-- WHAT IS BEING ASKED --
Reproduce the section of the listing that begins at the line containing "assert (0 <= e" and finishes at the line containing "destruct (e - _)". Include both end lines and nothing beyond them.

# # # # # # #

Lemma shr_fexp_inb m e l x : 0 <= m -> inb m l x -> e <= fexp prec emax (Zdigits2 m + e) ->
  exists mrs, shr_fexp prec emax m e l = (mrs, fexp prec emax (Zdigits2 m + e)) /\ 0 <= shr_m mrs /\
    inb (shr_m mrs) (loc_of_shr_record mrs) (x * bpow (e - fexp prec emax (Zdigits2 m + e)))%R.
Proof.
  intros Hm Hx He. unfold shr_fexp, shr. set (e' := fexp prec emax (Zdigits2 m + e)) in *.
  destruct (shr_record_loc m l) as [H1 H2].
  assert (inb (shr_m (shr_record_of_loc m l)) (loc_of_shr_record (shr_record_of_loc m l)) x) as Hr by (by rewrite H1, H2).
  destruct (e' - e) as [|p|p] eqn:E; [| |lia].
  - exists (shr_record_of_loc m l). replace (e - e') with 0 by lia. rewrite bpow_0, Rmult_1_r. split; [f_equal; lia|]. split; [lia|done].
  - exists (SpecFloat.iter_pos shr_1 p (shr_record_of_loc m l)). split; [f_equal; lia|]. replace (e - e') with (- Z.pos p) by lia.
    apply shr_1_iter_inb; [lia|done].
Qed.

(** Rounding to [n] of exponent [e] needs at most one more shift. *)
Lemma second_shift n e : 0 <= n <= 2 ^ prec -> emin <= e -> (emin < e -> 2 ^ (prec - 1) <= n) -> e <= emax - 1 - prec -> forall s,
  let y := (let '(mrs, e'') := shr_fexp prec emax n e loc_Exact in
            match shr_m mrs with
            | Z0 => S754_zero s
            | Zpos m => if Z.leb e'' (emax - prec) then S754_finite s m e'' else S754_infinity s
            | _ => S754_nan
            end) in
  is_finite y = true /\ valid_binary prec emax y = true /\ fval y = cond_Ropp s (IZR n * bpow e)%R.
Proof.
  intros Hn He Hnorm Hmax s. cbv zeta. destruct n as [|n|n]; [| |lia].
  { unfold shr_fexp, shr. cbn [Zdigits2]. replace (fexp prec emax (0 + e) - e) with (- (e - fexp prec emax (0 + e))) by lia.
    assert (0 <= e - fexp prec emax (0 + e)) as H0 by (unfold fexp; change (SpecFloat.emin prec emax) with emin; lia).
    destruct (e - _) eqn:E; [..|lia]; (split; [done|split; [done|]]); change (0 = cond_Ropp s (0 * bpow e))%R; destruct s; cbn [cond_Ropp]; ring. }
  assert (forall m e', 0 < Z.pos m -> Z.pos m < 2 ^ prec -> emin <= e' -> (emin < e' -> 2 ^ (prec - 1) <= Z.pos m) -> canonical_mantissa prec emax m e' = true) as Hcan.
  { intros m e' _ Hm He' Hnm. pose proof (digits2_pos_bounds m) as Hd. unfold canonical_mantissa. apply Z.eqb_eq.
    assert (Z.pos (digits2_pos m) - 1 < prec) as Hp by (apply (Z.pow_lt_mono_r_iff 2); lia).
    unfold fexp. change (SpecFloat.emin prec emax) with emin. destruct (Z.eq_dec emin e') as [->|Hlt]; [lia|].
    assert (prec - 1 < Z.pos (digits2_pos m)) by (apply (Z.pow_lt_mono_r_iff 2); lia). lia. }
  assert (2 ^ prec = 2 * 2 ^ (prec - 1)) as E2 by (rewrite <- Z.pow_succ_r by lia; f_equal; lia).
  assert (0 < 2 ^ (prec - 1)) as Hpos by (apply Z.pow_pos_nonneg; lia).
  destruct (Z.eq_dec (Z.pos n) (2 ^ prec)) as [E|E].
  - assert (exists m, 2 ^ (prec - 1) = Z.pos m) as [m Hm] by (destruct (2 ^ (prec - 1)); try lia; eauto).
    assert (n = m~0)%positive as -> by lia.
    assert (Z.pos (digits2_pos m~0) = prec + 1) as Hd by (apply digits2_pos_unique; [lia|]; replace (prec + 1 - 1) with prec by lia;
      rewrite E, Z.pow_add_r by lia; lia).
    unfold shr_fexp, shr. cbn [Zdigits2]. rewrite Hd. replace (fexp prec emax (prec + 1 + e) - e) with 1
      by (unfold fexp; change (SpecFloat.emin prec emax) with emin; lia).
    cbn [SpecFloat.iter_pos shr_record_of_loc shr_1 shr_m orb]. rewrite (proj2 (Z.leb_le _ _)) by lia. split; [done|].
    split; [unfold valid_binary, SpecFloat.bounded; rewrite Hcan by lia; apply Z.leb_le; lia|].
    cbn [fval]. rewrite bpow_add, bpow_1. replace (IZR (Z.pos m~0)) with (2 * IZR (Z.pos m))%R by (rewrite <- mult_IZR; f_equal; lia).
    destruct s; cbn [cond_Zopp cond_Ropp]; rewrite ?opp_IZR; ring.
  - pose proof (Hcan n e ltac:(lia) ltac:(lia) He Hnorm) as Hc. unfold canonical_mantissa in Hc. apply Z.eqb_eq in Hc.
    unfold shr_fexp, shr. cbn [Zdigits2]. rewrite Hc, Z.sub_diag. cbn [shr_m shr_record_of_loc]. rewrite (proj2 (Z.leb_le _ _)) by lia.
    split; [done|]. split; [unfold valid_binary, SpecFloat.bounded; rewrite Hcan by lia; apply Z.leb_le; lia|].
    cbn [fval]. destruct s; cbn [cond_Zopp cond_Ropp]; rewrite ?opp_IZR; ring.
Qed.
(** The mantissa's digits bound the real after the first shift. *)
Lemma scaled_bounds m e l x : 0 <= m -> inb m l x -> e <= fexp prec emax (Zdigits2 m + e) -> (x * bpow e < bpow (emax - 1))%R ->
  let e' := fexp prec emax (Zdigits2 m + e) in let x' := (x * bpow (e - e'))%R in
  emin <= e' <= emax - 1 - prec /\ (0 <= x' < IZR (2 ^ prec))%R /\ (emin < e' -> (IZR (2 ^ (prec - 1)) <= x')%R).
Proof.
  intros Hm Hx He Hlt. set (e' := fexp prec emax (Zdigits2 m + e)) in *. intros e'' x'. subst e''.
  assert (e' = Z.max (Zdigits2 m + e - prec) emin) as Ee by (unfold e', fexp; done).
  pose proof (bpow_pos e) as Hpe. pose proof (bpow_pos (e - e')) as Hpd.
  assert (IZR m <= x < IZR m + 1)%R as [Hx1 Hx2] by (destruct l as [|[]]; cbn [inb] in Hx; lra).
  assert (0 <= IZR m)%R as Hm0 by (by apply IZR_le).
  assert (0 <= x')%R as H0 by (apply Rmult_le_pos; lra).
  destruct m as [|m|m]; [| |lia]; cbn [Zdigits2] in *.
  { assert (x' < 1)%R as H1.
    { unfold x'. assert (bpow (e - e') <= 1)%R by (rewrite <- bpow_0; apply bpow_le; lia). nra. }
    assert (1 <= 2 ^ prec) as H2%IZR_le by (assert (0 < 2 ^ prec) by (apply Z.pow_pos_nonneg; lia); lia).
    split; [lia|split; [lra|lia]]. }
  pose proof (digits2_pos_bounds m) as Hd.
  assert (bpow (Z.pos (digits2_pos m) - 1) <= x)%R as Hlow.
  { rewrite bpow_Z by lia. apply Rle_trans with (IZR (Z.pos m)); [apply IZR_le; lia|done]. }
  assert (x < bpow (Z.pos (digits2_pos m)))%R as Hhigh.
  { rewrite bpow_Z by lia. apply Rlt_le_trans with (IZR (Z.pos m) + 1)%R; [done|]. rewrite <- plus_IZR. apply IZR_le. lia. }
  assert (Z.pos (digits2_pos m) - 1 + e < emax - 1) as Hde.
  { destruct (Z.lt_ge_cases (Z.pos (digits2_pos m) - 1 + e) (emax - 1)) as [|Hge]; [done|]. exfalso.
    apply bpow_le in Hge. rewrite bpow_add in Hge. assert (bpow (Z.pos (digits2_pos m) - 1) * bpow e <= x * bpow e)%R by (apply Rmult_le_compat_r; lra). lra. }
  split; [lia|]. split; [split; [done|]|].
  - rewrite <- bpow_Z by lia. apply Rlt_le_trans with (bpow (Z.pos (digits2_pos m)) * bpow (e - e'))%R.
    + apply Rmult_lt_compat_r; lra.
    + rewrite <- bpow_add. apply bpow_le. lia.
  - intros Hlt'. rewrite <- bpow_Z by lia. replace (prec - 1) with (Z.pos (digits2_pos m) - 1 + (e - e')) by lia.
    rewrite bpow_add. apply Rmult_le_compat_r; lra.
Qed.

# # # # # # #

-- SOLUTION BELOW --
    assert (0 <= e - fexp prec emax (0 + e)) as H0 by (unfold fexp; change (SpecFloat.emin prec emax) with emin; lia).
    destruct (e - _) eqn:E; [..|lia]; (split; [done|split; [done|]]); change (0 = cond_Ropp s (0 * bpow e))%R; destruct s; cbn [cond_Ropp]; ring. }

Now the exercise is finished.